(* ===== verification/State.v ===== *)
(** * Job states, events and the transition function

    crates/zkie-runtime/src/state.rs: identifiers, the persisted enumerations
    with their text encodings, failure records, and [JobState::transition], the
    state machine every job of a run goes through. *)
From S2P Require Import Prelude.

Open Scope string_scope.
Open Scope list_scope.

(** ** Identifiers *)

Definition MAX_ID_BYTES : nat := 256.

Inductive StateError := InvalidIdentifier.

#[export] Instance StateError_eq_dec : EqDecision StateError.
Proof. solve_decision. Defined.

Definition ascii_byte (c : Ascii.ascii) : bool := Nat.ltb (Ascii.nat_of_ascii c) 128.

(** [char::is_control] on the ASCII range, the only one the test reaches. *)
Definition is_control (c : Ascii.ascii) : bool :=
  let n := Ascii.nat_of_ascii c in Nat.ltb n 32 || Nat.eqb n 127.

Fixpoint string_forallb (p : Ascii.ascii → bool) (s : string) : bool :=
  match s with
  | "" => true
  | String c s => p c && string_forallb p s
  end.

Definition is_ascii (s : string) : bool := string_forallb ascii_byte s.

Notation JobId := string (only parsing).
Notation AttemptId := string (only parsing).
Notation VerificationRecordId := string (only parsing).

----

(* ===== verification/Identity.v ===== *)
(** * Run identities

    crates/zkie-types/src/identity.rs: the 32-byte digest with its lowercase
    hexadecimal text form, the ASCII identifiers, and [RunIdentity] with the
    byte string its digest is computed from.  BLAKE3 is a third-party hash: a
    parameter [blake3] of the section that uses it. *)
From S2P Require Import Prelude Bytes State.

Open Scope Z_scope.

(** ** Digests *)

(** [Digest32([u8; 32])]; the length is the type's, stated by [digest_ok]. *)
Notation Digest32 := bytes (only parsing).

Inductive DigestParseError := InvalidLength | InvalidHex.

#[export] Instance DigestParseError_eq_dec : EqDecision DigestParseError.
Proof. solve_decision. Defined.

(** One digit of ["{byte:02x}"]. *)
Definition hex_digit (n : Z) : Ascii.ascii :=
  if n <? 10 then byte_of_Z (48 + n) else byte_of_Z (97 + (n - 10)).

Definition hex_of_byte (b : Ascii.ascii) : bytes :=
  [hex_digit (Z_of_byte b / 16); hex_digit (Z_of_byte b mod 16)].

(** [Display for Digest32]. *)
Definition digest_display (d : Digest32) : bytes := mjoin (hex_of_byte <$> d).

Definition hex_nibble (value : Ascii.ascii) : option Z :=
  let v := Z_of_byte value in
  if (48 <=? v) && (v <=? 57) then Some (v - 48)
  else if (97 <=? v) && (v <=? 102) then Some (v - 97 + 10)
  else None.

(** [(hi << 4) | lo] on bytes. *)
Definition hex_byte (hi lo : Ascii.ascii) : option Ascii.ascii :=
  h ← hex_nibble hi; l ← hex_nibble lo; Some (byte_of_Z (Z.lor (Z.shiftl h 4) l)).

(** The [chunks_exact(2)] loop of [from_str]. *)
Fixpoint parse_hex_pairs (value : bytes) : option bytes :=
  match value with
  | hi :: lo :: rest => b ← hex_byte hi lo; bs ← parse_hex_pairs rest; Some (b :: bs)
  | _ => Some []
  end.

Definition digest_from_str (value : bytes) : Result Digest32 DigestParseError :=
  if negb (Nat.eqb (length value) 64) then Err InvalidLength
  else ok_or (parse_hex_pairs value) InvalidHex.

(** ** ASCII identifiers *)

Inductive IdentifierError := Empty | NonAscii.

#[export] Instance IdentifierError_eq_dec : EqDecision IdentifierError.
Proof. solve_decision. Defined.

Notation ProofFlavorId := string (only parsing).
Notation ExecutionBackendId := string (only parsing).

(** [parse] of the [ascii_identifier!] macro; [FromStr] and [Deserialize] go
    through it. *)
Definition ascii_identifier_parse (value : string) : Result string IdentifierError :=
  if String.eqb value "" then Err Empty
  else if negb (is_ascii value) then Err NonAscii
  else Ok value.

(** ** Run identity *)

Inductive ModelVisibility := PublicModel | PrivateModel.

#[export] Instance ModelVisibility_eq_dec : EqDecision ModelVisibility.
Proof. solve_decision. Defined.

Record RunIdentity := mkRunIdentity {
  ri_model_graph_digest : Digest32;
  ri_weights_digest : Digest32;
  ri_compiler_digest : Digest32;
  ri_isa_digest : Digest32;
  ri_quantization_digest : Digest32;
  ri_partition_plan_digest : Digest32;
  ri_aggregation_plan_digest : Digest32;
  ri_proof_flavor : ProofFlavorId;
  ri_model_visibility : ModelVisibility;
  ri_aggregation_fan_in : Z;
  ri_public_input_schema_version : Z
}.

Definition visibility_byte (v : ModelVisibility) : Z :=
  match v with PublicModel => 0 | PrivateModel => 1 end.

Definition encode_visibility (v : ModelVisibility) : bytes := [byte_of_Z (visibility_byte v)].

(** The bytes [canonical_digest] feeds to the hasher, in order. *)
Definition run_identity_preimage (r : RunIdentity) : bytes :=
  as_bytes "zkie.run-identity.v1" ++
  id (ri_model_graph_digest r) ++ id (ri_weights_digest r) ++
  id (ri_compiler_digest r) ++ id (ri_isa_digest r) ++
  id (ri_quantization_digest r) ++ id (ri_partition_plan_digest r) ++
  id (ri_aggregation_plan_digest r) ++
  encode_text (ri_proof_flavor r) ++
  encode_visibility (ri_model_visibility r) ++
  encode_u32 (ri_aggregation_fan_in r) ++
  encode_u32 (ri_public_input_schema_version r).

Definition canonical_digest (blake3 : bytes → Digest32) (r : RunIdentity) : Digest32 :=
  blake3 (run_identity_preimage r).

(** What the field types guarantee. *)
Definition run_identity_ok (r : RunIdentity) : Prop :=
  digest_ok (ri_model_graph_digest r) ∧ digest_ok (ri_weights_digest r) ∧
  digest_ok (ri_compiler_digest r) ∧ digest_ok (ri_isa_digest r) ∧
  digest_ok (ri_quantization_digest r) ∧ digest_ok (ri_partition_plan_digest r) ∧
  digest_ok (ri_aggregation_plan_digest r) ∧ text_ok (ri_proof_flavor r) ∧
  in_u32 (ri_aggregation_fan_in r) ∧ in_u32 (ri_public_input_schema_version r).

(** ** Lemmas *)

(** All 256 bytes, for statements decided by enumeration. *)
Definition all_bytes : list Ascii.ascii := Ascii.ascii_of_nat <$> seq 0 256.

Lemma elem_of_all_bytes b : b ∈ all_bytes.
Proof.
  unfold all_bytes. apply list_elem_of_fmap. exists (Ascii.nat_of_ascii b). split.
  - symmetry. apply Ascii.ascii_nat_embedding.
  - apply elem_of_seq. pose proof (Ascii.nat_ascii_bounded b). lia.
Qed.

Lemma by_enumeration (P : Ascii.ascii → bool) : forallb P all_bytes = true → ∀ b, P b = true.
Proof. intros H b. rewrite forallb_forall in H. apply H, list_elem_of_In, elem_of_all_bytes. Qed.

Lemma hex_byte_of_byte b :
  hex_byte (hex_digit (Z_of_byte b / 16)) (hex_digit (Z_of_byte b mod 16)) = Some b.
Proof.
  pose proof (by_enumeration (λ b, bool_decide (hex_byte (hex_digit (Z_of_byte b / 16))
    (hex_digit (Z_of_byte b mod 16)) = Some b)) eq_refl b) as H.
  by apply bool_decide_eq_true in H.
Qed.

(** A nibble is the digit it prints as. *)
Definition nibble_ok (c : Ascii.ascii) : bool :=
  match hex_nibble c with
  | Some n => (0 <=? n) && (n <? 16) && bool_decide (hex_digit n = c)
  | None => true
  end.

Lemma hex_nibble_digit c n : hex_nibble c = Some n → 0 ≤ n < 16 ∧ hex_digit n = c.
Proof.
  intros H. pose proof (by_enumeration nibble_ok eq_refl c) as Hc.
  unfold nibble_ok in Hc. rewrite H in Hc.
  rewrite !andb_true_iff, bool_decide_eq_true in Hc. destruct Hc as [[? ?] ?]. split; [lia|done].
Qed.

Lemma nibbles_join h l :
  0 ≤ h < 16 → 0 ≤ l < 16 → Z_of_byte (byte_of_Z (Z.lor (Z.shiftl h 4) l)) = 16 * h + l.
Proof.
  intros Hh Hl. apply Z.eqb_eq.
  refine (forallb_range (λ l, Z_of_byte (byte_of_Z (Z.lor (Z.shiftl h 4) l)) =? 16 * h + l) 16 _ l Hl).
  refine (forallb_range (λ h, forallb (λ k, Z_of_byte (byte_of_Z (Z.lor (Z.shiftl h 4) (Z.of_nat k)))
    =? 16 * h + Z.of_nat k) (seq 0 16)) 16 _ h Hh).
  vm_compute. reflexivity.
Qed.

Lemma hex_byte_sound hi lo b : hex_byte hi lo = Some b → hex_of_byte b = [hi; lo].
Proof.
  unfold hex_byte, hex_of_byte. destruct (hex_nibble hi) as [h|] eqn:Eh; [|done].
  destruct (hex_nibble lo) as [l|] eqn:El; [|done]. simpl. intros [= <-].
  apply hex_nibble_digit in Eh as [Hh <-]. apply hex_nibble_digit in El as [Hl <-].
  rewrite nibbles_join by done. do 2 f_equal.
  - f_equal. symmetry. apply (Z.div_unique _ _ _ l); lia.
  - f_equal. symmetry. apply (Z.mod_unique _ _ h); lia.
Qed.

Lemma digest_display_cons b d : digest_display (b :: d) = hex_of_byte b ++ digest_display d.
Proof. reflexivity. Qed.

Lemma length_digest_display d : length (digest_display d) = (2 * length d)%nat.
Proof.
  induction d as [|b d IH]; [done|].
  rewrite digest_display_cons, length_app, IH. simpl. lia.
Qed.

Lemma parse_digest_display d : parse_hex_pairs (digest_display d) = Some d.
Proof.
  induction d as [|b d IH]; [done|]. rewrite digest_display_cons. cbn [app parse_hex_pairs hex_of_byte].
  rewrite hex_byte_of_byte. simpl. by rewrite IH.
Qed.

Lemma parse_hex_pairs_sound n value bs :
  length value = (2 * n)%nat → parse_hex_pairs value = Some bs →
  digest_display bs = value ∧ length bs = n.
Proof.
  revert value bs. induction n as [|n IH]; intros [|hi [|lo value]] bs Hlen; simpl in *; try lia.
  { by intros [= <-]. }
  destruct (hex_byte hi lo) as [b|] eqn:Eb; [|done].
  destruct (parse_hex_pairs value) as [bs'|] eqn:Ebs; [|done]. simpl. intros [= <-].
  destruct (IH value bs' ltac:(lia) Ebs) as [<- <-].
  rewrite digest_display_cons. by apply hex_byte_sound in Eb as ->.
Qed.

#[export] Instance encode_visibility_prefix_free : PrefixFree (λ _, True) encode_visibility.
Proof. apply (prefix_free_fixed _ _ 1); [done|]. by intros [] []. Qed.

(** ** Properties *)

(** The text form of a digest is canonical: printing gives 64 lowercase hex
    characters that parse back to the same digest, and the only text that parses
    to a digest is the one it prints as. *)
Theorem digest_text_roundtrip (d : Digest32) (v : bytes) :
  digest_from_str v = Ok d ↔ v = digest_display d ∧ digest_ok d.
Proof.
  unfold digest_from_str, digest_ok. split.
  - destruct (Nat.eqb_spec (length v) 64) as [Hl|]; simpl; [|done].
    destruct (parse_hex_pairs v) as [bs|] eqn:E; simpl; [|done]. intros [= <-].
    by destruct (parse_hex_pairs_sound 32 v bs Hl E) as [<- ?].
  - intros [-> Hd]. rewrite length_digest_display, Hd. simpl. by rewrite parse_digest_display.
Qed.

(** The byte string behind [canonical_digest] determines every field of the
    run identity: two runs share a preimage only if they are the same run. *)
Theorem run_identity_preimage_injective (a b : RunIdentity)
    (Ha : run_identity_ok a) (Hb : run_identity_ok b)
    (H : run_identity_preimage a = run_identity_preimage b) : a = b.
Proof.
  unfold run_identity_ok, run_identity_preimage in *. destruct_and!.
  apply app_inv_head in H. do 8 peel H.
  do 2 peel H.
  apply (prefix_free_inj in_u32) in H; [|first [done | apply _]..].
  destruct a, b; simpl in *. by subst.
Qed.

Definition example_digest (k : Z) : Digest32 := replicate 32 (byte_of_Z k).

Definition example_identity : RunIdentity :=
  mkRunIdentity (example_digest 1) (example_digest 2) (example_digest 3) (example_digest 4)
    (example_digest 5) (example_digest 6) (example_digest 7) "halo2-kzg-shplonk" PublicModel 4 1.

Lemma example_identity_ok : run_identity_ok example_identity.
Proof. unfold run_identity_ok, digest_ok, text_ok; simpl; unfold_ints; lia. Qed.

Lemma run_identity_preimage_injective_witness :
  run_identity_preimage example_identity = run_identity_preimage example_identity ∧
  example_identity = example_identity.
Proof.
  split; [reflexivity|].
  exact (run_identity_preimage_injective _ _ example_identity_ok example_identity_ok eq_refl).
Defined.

----

Respond with a number only, please: how many lines in this data include the word "same".

TASK ANSWER: 2